Output the records exactly, every one of them.

[Stored data entries]
┄┄┄┄┄┄
(* ===== verification/K80Atmega.v ===== *)
(** * hardware/k80cs.c: scanning the matrix of the K80CS on the ATmega32U4

    The columns of the right half are PF4 to PF7 and PD0 to PD3, the rows PC6,
    PD7, PE6, PB4 and PB7.  The other pins of these ports (the lines of the left
    half among them) are not part of [port_f] and [port_d]. *)

From S2P Require Import Prelude Hid Hardware K80cs MatrixScan ShiftMatrix.

#[local] Abbreviation MATRIX_ROWS := (@MATRIX_ROWS K80cs_hardware).

Record atmega := mkAtmega {
  left : left_half;
  (* DDRF and PORTF, DDRD and PORTD *)
  port_f : pins;
  port_d : pins;
  processing_row : nat;
  register_165_state : Z
}.

(** The display shares the pins of the columns. *)
Definition display_used (p : pins * pins) (b : atmega) : atmega :=
  mkAtmega (left b) p.1 p.2 (processing_row b) (register_165_state b).

Abbreviation RIGHT_MATRIX_OUT_1_MASK := 0xf0 (only parsing).
Abbreviation RIGHT_MATRIX_OUT_2_MASK := 0x0f (only parsing).
Abbreviation RIGHT_MATRIX_IN_1_MASK := 0x40 (only parsing).
Abbreviation RIGHT_MATRIX_IN_2_MASK := 0x80 (only parsing).
Abbreviation RIGHT_MATRIX_IN_3_MASK := 0x40 (only parsing).

Definition output_low (m : Z) (p : pins) : pins := mkPins (Z.lor (DIR p) m) (Z.land (OUT p) (Z.lnot m)).
Definition clear_OUT (m : Z) (p : pins) : pins := mkPins (DIR p) (Z.land (OUT p) (Z.lnot m)).

Definition ports_init (sw : nat -> nat -> bool) (b : atmega) : atmega :=
  let f := clear_OUT RIGHT_MATRIX_OUT_1_MASK (clear_DIR RIGHT_MATRIX_OUT_1_MASK (port_f b)) in
  let d := clear_OUT RIGHT_MATRIX_OUT_2_MASK (clear_DIR RIGHT_MATRIX_OUT_2_MASK (port_d b)) in
  mkAtmega (init_left 8 3 sw (left b)) f d (processing_row b) (register_165_state b).

Definition matrix_select_row (sw : nat -> nat -> bool) (matrix_row : nat) (b : atmega) : atmega :=
  if (matrix_row <? MATRIX_ROWS / 2)%nat
  then mkAtmega (select_left 3 8 sw matrix_row (left b)) (port_f b) (port_d b) matrix_row (register_165_state b)
  else
    let f := clear_DIR RIGHT_MATRIX_OUT_1_MASK (port_f b) in
    let d := clear_DIR RIGHT_MATRIX_OUT_2_MASK (port_d b) in
    if (matrix_row <? 12)%nat
    then mkAtmega (left b) (output_low (Z.shiftl 1 (Z.of_nat (matrix_row - 4))) f) d matrix_row (register_165_state b)
    else mkAtmega (left b) f (output_low (Z.shiftl 1 (Z.of_nat (matrix_row - 12))) d) matrix_row (register_165_state b).

(** A row of the right half, given the columns on both ports. *)
Definition row_level (sw : nat -> nat -> bool) (b : atmega) (row : nat) : bool :=
  let low p pin c := Z.testbit (DIR p) (Z.of_nat pin) && negb (Z.testbit (OUT p) (Z.of_nat pin)) && sw c row in
  negb (existsb (fun c => low (port_f b) (c - 4)%nat c) (seq 8 4) || existsb (fun c => low (port_d b) (c - 12)%nat c) (seq 12 4)).

Definition PINC (sw : nat -> nat -> bool) (b : atmega) : Z := port_in (fun i => if (i =? 6)%nat then row_level sw b 0 else true).
Definition PIND (sw : nat -> nat -> bool) (b : atmega) : Z := port_in (fun i => if (i =? 7)%nat then row_level sw b 1 else true).
Definition PINE (sw : nat -> nat -> bool) (b : atmega) : Z := port_in (fun i => if (i =? 6)%nat then row_level sw b 2 else true).
Definition PINB (sw : nat -> nat -> bool) (b : atmega) : Z :=
  port_in (fun i => if (i =? 4)%nat then row_level sw b 3 else if (i =? 7)%nat then row_level sw b 4 else true).

Definition matrix_read_column (sw : nat -> nat -> bool) (matrix_column : nat) (b : atmega) : Z * atmega :=
  let '(value, b) :=
    if (processing_row b <? MATRIX_ROWS / 2)%nat then
      let b := if (matrix_column =? 0)%nat then
                 let '(r, l) := read_165 3 8 sw 4 (left b) in mkAtmega l (port_f b) (port_d b) (processing_row b) r
               else b in
      ((if Z.land (Z.shiftl 1 (Z.of_nat matrix_column)) (register_165_state b) =? 0 then 0 else 1), b)
    else
      (match matrix_column with
       | 0%nat => Z.land (PINC sw b) RIGHT_MATRIX_IN_1_MASK
       | 1%nat => Z.land (PIND sw b) RIGHT_MATRIX_IN_2_MASK
       | 2%nat => Z.land (PINE sw b) RIGHT_MATRIX_IN_3_MASK
       | 3%nat => Z.land (PINB sw b) (Z.shiftl 1 4)
       | 4%nat => Z.land (PINB sw b) (Z.shiftl 1 7)
       | _ => 1
       end, b) in
  (if value =? 0 then 1 else 0, b).

#[export] Instance board : MatrixBoard atmega := {
  MatrixScan.matrix_select_row := matrix_select_row;
  MatrixScan.matrix_read_column := matrix_read_column
}.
┄┄┄┄┄┄
● **Response**
(* ===== verification/K80Atmega.v ===== *)
(** * hardware/k80cs.c: scanning the matrix of the K80CS on the ATmega32U4

    The columns of the right half are PF4 to PF7 and PD0 to PD3, the rows PC6,
    PD7, PE6, PB4 and PB7.  The other pins of these ports (the lines of the left
    half among them) are not part of [port_f] and [port_d]. *)

From S2P Require Import Prelude Hid Hardware K80cs MatrixScan ShiftMatrix.

#[local] Abbreviation MATRIX_ROWS := (@MATRIX_ROWS K80cs_hardware).

Record atmega := mkAtmega {
  left : left_half;
  (* DDRF and PORTF, DDRD and PORTD *)
  port_f : pins;
  port_d : pins;
  processing_row : nat;
  register_165_state : Z
}.

(** The display shares the pins of the columns. *)
Definition display_used (p : pins * pins) (b : atmega) : atmega :=
  mkAtmega (left b) p.1 p.2 (processing_row b) (register_165_state b).

Abbreviation RIGHT_MATRIX_OUT_1_MASK := 0xf0 (only parsing).
Abbreviation RIGHT_MATRIX_OUT_2_MASK := 0x0f (only parsing).
Abbreviation RIGHT_MATRIX_IN_1_MASK := 0x40 (only parsing).
Abbreviation RIGHT_MATRIX_IN_2_MASK := 0x80 (only parsing).
Abbreviation RIGHT_MATRIX_IN_3_MASK := 0x40 (only parsing).

Definition output_low (m : Z) (p : pins) : pins := mkPins (Z.lor (DIR p) m) (Z.land (OUT p) (Z.lnot m)).
Definition clear_OUT (m : Z) (p : pins) : pins := mkPins (DIR p) (Z.land (OUT p) (Z.lnot m)).

Definition ports_init (sw : nat -> nat -> bool) (b : atmega) : atmega :=
  let f := clear_OUT RIGHT_MATRIX_OUT_1_MASK (clear_DIR RIGHT_MATRIX_OUT_1_MASK (port_f b)) in
  let d := clear_OUT RIGHT_MATRIX_OUT_2_MASK (clear_DIR RIGHT_MATRIX_OUT_2_MASK (port_d b)) in
  mkAtmega (init_left 8 3 sw (left b)) f d (processing_row b) (register_165_state b).

Definition matrix_select_row (sw : nat -> nat -> bool) (matrix_row : nat) (b : atmega) : atmega :=
  if (matrix_row <? MATRIX_ROWS / 2)%nat
  then mkAtmega (select_left 3 8 sw matrix_row (left b)) (port_f b) (port_d b) matrix_row (register_165_state b)
  else
    let f := clear_DIR RIGHT_MATRIX_OUT_1_MASK (port_f b) in
    let d := clear_DIR RIGHT_MATRIX_OUT_2_MASK (port_d b) in
    if (matrix_row <? 12)%nat
    then mkAtmega (left b) (output_low (Z.shiftl 1 (Z.of_nat (matrix_row - 4))) f) d matrix_row (register_165_state b)
    else mkAtmega (left b) f (output_low (Z.shiftl 1 (Z.of_nat (matrix_row - 12))) d) matrix_row (register_165_state b).

(** A row of the right half, given the columns on both ports. *)
Definition row_level (sw : nat -> nat -> bool) (b : atmega) (row : nat) : bool :=
  let low p pin c := Z.testbit (DIR p) (Z.of_nat pin) && negb (Z.testbit (OUT p) (Z.of_nat pin)) && sw c row in
  negb (existsb (fun c => low (port_f b) (c - 4)%nat c) (seq 8 4) || existsb (fun c => low (port_d b) (c - 12)%nat c) (seq 12 4)).

Definition PINC (sw : nat -> nat -> bool) (b : atmega) : Z := port_in (fun i => if (i =? 6)%nat then row_level sw b 0 else true).
Definition PIND (sw : nat -> nat -> bool) (b : atmega) : Z := port_in (fun i => if (i =? 7)%nat then row_level sw b 1 else true).
Definition PINE (sw : nat -> nat -> bool) (b : atmega) : Z := port_in (fun i => if (i =? 6)%nat then row_level sw b 2 else true).
Definition PINB (sw : nat -> nat -> bool) (b : atmega) : Z :=
  port_in (fun i => if (i =? 4)%nat then row_level sw b 3 else if (i =? 7)%nat then row_level sw b 4 else true).

Definition matrix_read_column (sw : nat -> nat -> bool) (matrix_column : nat) (b : atmega) : Z * atmega :=
  let '(value, b) :=
    if (processing_row b <? MATRIX_ROWS / 2)%nat then
      let b := if (matrix_column =? 0)%nat then
                 let '(r, l) := read_165 3 8 sw 4 (left b) in mkAtmega l (port_f b) (port_d b) (processing_row b) r
               else b in
      ((if Z.land (Z.shiftl 1 (Z.of_nat matrix_column)) (register_165_state b) =? 0 then 0 else 1), b)
    else
      (match matrix_column with
       | 0%nat => Z.land (PINC sw b) RIGHT_MATRIX_IN_1_MASK
       | 1%nat => Z.land (PIND sw b) RIGHT_MATRIX_IN_2_MASK
       | 2%nat => Z.land (PINE sw b) RIGHT_MATRIX_IN_3_MASK
       | 3%nat => Z.land (PINB sw b) (Z.shiftl 1 4)
       | 4%nat => Z.land (PINB sw b) (Z.shiftl 1 7)
       | _ => 1
       end, b) in
  (if value =? 0 then 1 else 0, b).

#[export] Instance board : MatrixBoard atmega := {
  MatrixScan.matrix_select_row := matrix_select_row;
  MatrixScan.matrix_read_column := matrix_read_column
}.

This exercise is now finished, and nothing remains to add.